Car le socialisme international, quoi qu’il puisse être par ailleurs, est essentiellement une situation dans laquelle les ressources des diverses parties du monde sont la propriété du monde entier. De toute évidence, ceci est incompatible avec une situation où les ressources de diverses nations seraient possédées par les États nationaux. Mais une fois les instruments de production nationalisés, les obstacles à leur internationalisation seront, selon toute vraisemblance, des plus formidables. Car la valeur des instruments de production dans les diverses nations varie considérablement et le revenu réel par tête, calculé en supposant la possession collective de ces ressources, varie également de façon considérable. Certaines régions, comme la Grande-Bretagne ou les Etats-Unis, sont relativement riches. D’autres, comme l’Italie et le Japon, sont relativement pauvres. Supposons que la socialisation intégrale se produise dans ces pays et que le revenu moyen ainsi calculé devienne réel. Y a-t-il aucune raison de supposer que les habitants des régions les plus riches seront disposés à partager les sources de leurs revenus avec les citoyens des nations les plus pauvres ? C’est certainement des plus improbables. Il est déjà assez difficile d’obtenir des habitants de régions autonomes, à l’intérieur d’un pays, où la valeur de la propriété taxable est élevée, d’uniformiser leur régime d’impôts avec celui des habitants des régions où la valeur de la propriété taxable est faible. Quand il s’agit de mêler les ressources totales de diverses organisations nationales, les obstacles risquent d’être si grands qu’ils ne pourront pas être surmontés — du moins par des moyens pacifiques. Au point de vue international, le socialisme national implique la création de formes d’inégalité qui, selon toute vraisemblance, seront plus durables et plus génératrices de graves frictions que tout ce qui se produit dans un régime de libre entreprise et de propriété privée généralisée. Il n’y pas de droits acquis plus intraitables que ceux des groupes nationaux.
Il est surprenant que ceci n’ait pas encore été plus universellement connu. Car il est depuis longtemps admis que la possession collective des instruments de production utilisés dans certaines industries est incompatible avec une organisation socialiste de la société, et risque fort probablement de nuire à sa réalisation. L’incompatibilité du socialisme et du syndicalisme industriel est depuis longtemps un lieu commun.[13]
Mais la possession collective des instruments de production utilisés dans certaines régions par les gens qui habitent dans ces régions est absolument identique. « La mine aux mineurs » et « La Papouasie aux Papous » sont dans le fond des slogans identiques. Le syndicalisme industriel et le socialisme national sont des concepts absolument symétriques. Ils sont tous deux incompatibles avec la réalisation de l’idéal socialiste international.

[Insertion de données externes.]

(** The controller can look at the cells whenever the worker is
    suspended at an [await] or has posted a message: [tick] notes the
    cell map of that moment on the timeline. It changes nothing else. *)
Definition tick : M World unit :=
  modify (fun w => upd_timeline (fun t => t ++ [cells w]) w).

(** [self.postMessage(m)] clones its argument before it queues it: a
    message that cannot be cloned is not posted and the call throws. *)
Definition postMessage (m : Msg.Message) : M World unit :=
  if Msg.clonable m then modify (upd_outbox (fun o => o ++ [m]))
  else throw "DataCloneError: The object could not be cloned.".

(** The cache test at the head of [fetchPyodidePackages]; [Date.now()]
    is read only when there is an entry. *)
Definition cached_list : M World (option (list string)) :=
  w <- get ;;
  match packageCache w with
  | None => ret None
  | Some cache =>
      now <- date_now E ;;
      if (now - ListCache.timestamp cache <? CACHE_EXPIRY_MS)%Z
      then ret (Some (ListCache.packages cache))
      else ret None
  end.

Definition fetchPyodidePackages : M World (list string) :=
  hit <- cached_list ;;
  match hit with
  | Some packages => ret packages
  | None =>
      try_catch
        (response <- fetch_package_list E ;;
         match response with
         | FetchRejects e => throw e
         | HttpResponse status body =>
             if negb (response_ok status)
             then throw "Error: HTTP error!"
             else
               packages <- lift (packages_of_body DEFAULT_PACKAGES body) ;;
               now <- date_now E ;;
               modify (set_packageCache (Some (ListCache.mkPackageCache now packages))) ;;;
               ret packages
         end)
        (fun _ => ret DEFAULT_PACKAGES)
  end.

(** [preloadPackages()] is started without [await]: the worker goes on
    while it runs in the background. The start is counted here and the
    function itself is [preloadPackages] below; [Async.initializePyodide]
    is the function with its [await] and with the preload started. *)
Definition initializePyodide : M World unit :=
  w <- get ;;
  if pyodide w then ret tt
  else
    modify (upd_cells (fun _ => ∅)) ;;;
    modify (set_packagesLoaded false) ;;;
    tick ;;;
    r <- ask (env_loadPyodide E) ;;
    record CLoadPyodide ;;;
    settle r ;;;
    modify (set_pyodide true) ;;;
    modify (upd_background_preloads S).

(** [for (let i = 0; i < packagesToInstall.length; i += BATCH_SIZE)]:
    [fuel] bounds the number of iterations. *)
Fixpoint install_batches (fuel i : nat) (packagesToInstall : list string)
    : M World unit :=
  match fuel with
  | 0 =>
      if i <? length packagesToInstall then throw "out of fuel" else ret tt
  | S fuel' =>
      if i <? length packagesToInstall then
        let batch := Js.slice i (i + BATCH_SIZE) packagesToInstall in
        micropip_install E batch ;;;
        install_batches fuel' (i + BATCH_SIZE) packagesToInstall
      else ret tt
  end.
(** X17. Progress records.  [download_file] writes a progress record only
    for a file of more than 100 MiB, and only at a moment when the number
    of bytes received so far is an exact multiple of 50 MiB. *)
Theorem download_file_progress (w : world) (self : downloader)
    (remote_path local_path : str) (st : state) :
  ∃ tw, st_trace (download_file w self remote_path local_path st).2 = st_trace st ++ tw ∧
    Forall (λ x, ∀ l p downloaded file_size,
              x.1 = EvLog l (MsgProgress p downloaded file_size) →
              l = INFO ∧ p = local_path ∧
              100 * 1024 * 1024 < file_size ∧ 0 < downloaded ∧
              downloaded mod (50 * 1024 * 1024) = 0) tw.
Proof.
  revert st. change (emits_only (progress_ok local_path)
                       (download_file w self remote_path local_path)).
  assert (∀ e, (∀ l p d n, e ≠ EvLog l (MsgProgress p d n)) →
               emits_only (progress_ok local_path) (emit e)) as Hemit.
  { intros e He. apply emits_only_emit. by apply progress_ok_other. }
  assert (∀ A (op : fs_op) (p : path) (f : fsT → result A * fsT),
            emits_only (progress_ok local_path) (fs_call op p f)) as Hfs.
  { intros A op p f. apply emits_only_fs_call. by apply progress_ok_other. }
  unfold download_file. apply emits_only_try_except.
  - unfold download_file_try.
    apply emits_only_bind.
    { unfold request. apply emits_only_bind; [by apply Hemit|]. intros _.
      destruct (serve _ _ _); [apply emits_only_raise|apply emits_only_ret]. }
    intros response. apply emits_only_bind.
    { unfold raise_for_status. destruct (_ && _); [apply emits_only_raise|apply emits_only_ret]. }
    intros _. apply emits_only_bind; [apply emits_only_lift|]. intros file_size.
    apply emits_only_bind; [apply Hfs|]. intros _.
    apply emits_only_bind; [apply Hfs|]. intros present.
    apply emits_only_bind.
    { destruct present; [|apply emits_only_ret].
      apply emits_only_bind; [apply Hfs|]. intros size. apply emits_only_ret. }
    intros [|].
    + apply emits_only_bind; [by apply Hemit|]. intros _. apply emits_only_ret.
    + apply emits_only_bind; [by apply Hemit|]. intros _.
      apply emits_only_bind; [apply Hfs|]. intros _.
      apply emits_only_bind; [by apply write_chunks_progress|]. intros _.
      apply emits_only_bind.
      { destruct (stream_error response); [apply emits_only_raise|apply emits_only_ret]. }
      intros _. apply emits_only_bind; [apply Hfs|]. intros size.
      destruct (negb _); [apply emits_only_raise|].
      apply emits_only_bind; [apply Hfs|]. intros _.
      apply emits_only_bind; [by apply Hemit|]. intros _. apply emits_only_ret.
  - intros e. unfold download_file_except.
    apply emits_only_bind; [by apply Hemit|]. intros _.
    apply emits_only_bind; [apply Hfs|]. intros present.
    apply emits_only_bind; [|intros _; apply emits_only_ret].
    destruct present; [apply Hfs|apply emits_only_ret].
Qed.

III. Les États-Unis d’Europe***
S’il en est ainsi, alors le remède est simple. La souveraineté indépendante doit être limitée. En tant que citoyens des différents États-nations, nous pouvons espérer diminuer le risque de conflit en nous opposant à des politiques qui le suscitent. Mais cela ne suffit pas, l’appareil de la guerre moderne est si effrayant, le prix de son entretien si onéreux, les dangers d’un conflit réel sont si grands que nous ne pouvons pas nous offrir le luxe de nous en remettre à la bonne volonté spontanée pour nous préserver de la catastrophe. Il faut qu’il y ait un cadre international de loi et d’ordre soutenu par des sanctions vigoureuses qui interdisent l’émergence des politiques qui sont finalement les causes du conflit. Nous n’avons pas besoin d’un Etat mondial unitaire ; une telle organisation ne serait ni praticable ni désirable. Mais nous avons effectivement besoin d’une organisation fédérale ; non pas une simple confédération d’États souverains comme l’était la Société des Nations, mais une authentique fédération qui enlève aux États qui la composent ces pouvoirs qui engendrent les conflits. Les fondateurs de la Société des Nations avaient raison quand ils reconnaissaient le besoin d’une autorité supranationale : leur erreur était de ne pas aller assez loin. Ils ne réalisaient pas que le fonctionnement effectif d’une autorité supranationale est incompatible avec la souveraineté nationale indépendante. Mais aujourd’hui nous le savons. L’histoire de la Société des Nations est une longue démonstration de la proposition formulée il y a bien longtemps par Hamilton et Madison qu’il n’y a pas de sécurité dans les confédérations. Nous savons aujourd’hui que si nous ne détruisons pas l’Etat souverain, l’État souverain nous détruira.[14]
Bien entendu, il est tout à fait utopique d’espérer maintenant, en notre temps, la formation d’une fédération à l’échelle du monde. Il n’y a pas de sentiment suffisant d’une commune citoyenneté. Il n’y a pas encore une culture suffisamment généralisée. Dans les conditions présentes, même les problèmes électoraux d’un tel corps présenteraient des difficultés insurmontables. La formation d’un système mondial, l’achèvement de l’unité politique de la race humaine, peut bien être considéré comme l’événement divin en direction duquel tout ce qu’il y a de bon dans l’ héritage des diverses civilisations du monde nous invite à tendre nos énergies. Mais quoique nous puissions espérer dans l’avenir lointain de la planète, il doit être clair qu’à l’étape actuelle du développement humain, toute tentative pour réaliser une organisation aussi totale serait nécessairement vouée au désastre.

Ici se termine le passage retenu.